I'm not sure that python EOL dates are hugely relevant. EL8 has python3.6 by default, for instance. It's possible to use newer python, of course, but at the cost of having to manage any non-python dependencies with python bindings built against python3.6 yourself, e.g. recompiling ROOT with the right python headers for PyROOT). Even on clusters with no module system or anything like that (do those exist?), compiling newer python from source is fairly straightforward, though perhaps a bit of a hurdle for a novice user. It is a bit unfortunate that the python ecosystem moves both so fast and slow. I think deprecating python versions requires a good reason, but this might be a good enough reason.
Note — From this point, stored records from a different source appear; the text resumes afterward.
(* ===== verification/FileHdr.v ===== *)
(** * File headers (filesys/filehdr.cc, filehdr.h)

    A [FileHeader] gives the length of a file and the disk sectors of its
    data.  It is one sector on disk: 32 integers of four bytes.  The data
    sectors come out of the map of free sectors, which is a [Bitmap].

    [hdr_ok] is the shape of the header of a file; [file_byte] is the byte a
    header leads to, and [file_data] the contents of the file. *)

From S2P Require Import Prelude Bitmap Disk.

(** ** Memory as bytes *)

(** [numBytes] bytes at offset [off] of a buffer. *)
Definition buf_read (buf : list Z) (off n : Z) : res (list Z) :=
  if (0 <=? off) && (0 <=? n) && (off + n <=? Z.of_nat (length buf))
  then Ok (take (Z.to_nat n) (drop (Z.to_nat off) buf)) else Fail Undefined.

(** The bytes [b] stored at offset [off] of a buffer. *)
Definition buf_write (buf : list Z) (off : Z) (b : list Z) : res (list Z) :=
  if (0 <=? off) && (off + Z.of_nat (length b) <=? Z.of_nat (length buf))
  then Ok (splice buf (Z.to_nat off) b) else Fail Undefined.

(** An array of [int]s or [unsigned]s as bytes. *)
Definition ints_bytes (l : list Z) : list Z := concat (int_bytes <$> l).

Definition word_of (bs : list Z) (i : nat) : Z := bytes_uint (drop (4 * i) bs).
(* ===== verification/Coff.v ===== *)
(** * The executable converter (coff2noff/coff2noff.c, coff.h, noff.h)

    coff2noff reads a MIPS COFF object file and writes the NOFF executable
    that [AddrSpace::Load] loads.  It is built with RDATA and -m32, so [long]
    is 32 bits wide, for a little-endian host.  The program is a sequence of
    UNIX calls, any of which may make it exit; a run ends with the exit code
    and the host as the run left it.  What it prints is not modelled. *)

From S2P Require Import Prelude Machine Mips MipsSafety FileSysStub Syscall SyscallNum SyscallSafety AddrSpace Disk FileHdr.

(** ** A process that may exit *)

(** A step of a process: it goes on with a value or has exited with a code. *)
Definition procM (U A : Type) : Type := U -> res ((A + Z) * U).

#[global] Instance proc_ret {U} : MRet (procM U) := fun A a u => Ok (inl a, u).
#[global] Instance proc_bind {U} : MBind (procM U) := fun A B f x u =>
  match x u with
  | Ok (inl a, u') => f a u'
  | Ok (inr code, u') => Ok (inr code, u')
  | Fail e => Fail e
  end.

Definition exit {U A} (code : Z) : procM U A := fun u => Ok (inr code, u).
Definition call {U A} (f : U -> A * U) : procM U A := fun u => let '(a, u') := f u in Ok (inl a, u').
Definition pure {U A} (x : res A) : procM U A := fun u => a ← x; Ok (inl a, u).

(** ** The structures of coff.h *)

Record filehdr := mkFilehdr {
  f_magic : Z; f_nscns : Z; f_timdat : Z; f_symptr : Z; f_nsyms : Z; f_opthdr : Z; f_flags : Z
}.

Record aouthdr := mkAouthdr {
  magic : Z; vstamp : Z; tsize : Z; dsize : Z; bsize : Z; entry : Z; text_start : Z;
  data_start : Z; bss_start : Z; gprmask : Z; cprmask : list Z; gp_value : Z
}.

Record scnhdr := mkScnhdr {
  s_name : list Z; s_paddr : Z; s_vaddr : Z; s_size : Z; s_scnptr : Z; s_relptr : Z;
  s_lnnoptr : Z; s_nreloc : Z; s_nlnno : Z; s_flags : Z
}.

Definition MIPSELMAGIC : Z := 354.
Definition OMAGIC : Z := 263.

Definition sizeof_filehdr : Z := 20.
Definition sizeof_aouthdr : Z := 56.
Definition sizeof_scnhdr : Z := 40.

Definition to_i16 (z : Z) : Z := (z + 2 ^ 15) mod 2 ^ 16 - 2 ^ 15.
Definition ushort_at (buf : list Z) (off : Z) : res Z := load_le 2 buf off.
Definition short_at (buf : list Z) (off : Z) : res Z := w ← load_le 2 buf off; mret (to_i16 w).

Definition filehdr_at (buf : list Z) : res filehdr :=
  m ← ushort_at buf 0; n ← ushort_at buf 2; t ← int_at buf 4; s ← int_at buf 8;
  y ← int_at buf 12; o ← ushort_at buf 16; f ← ushort_at buf 18;
  mret (mkFilehdr m n t s y o f).

Definition aouthdr_at (buf : list Z) : res aouthdr :=
  m ← short_at buf 0; v ← short_at buf 2; t ← int_at buf 4; d ← int_at buf 8; b ← int_at buf 12;
  e ← int_at buf 16; ts ← int_at buf 20; ds ← int_at buf 24; bs ← int_at buf 28; g ← int_at buf 32;
  c ← mapM (int_at buf) [36; 40; 44; 48]; gp ← int_at buf 52;
  mret (mkAouthdr m v t d b e ts ds bs g c gp).

(** The section header at byte [off]. *)
Definition scnhdr_at (buf : list Z) (off : Z) : res scnhdr :=
  nm ← mapM (fun i => zget buf (off + i)) (seqZ 0 8);
  p ← int_at buf (off + 8); v ← int_at buf (off + 12); s ← int_at buf (off + 16);
  f ← int_at buf (off + 20); r ← int_at buf (off + 24); l ← int_at buf (off + 28);
  nr ← ushort_at buf (off + 32); nl ← ushort_at buf (off + 34); fl ← int_at buf (off + 36);
  mret (mkScnhdr nm p v s f r l nr nl fl).

(** The array of section headers. *)
Definition sections_at (buf : list Z) (n : Z) : res (list scnhdr) :=
  mapM (fun i => scnhdr_at buf (sizeof_scnhdr * i)) (seqZ 0 n).

(** The loop that swaps the fields the program uses. *)
Definition swap_section (s : scnhdr) : scnhdr :=
  mkScnhdr (s_name s) (WordToHost (s_paddr s)) (s_vaddr s) (WordToHost (s_size s))
    (WordToHost (s_scnptr s)) (s_relptr s) (s_lnnoptr s) (s_nreloc s) (s_nlnno s) (s_flags s).

(** The NOFF header as the bytes that are written. *)
Definition segment_ints (s : Segment) : list Z := [virtualAddr s; inFileAddr s; seg_size s].

Definition header_bytes (h : NoffHeader) : list Z :=
  ints_bytes (noffMagic h :: segment_ints (code h) ++ segment_ints (initData h) ++
    segment_ints (readonlyData h) ++ segment_ints (uninitData h)).

(** [!strcmp(s, t)] for a literal [t]: bytes up to the first difference, and
    the NUL that ends [t].  The literals are shorter than [s_name]. *)
Fixpoint streq (s t : list Z) : bool :=
  match t, s with
  | d :: t', c :: s' => (c =? d) && streq s' t'
  | [], c :: _ => c =? 0
  | _, [] => false
  end.

Definition dot_text : list Z := [46; 116; 101; 120; 116].
Definition dot_data : list Z := [46; 100; 97; 116; 97].
Definition dot_rdata : list Z := [46; 114; 100; 97; 116; 97].
Definition dot_bss : list Z := [46; 98; 115; 115].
I'm more concerned about people getting into trouble by trying to upgrade numpy to >=2 in case they have installed something else in the same environment that requires numpy <2. Hopefully most people are following best practices and have a dedicated virtual environment for NuRadioMC, but I'm not sure that's always the case. Even then, I'm not sure pip will automatically update other packages people may be using concurrently in the same environment that require newer versions for numpy 2.0 support in an existing environment (e.g. uproot, awkwardarray, numba), and I'm not sure all users will effectively be able to solve this problem without help (probably, in most cases, starting a new venv is the easiest solution...).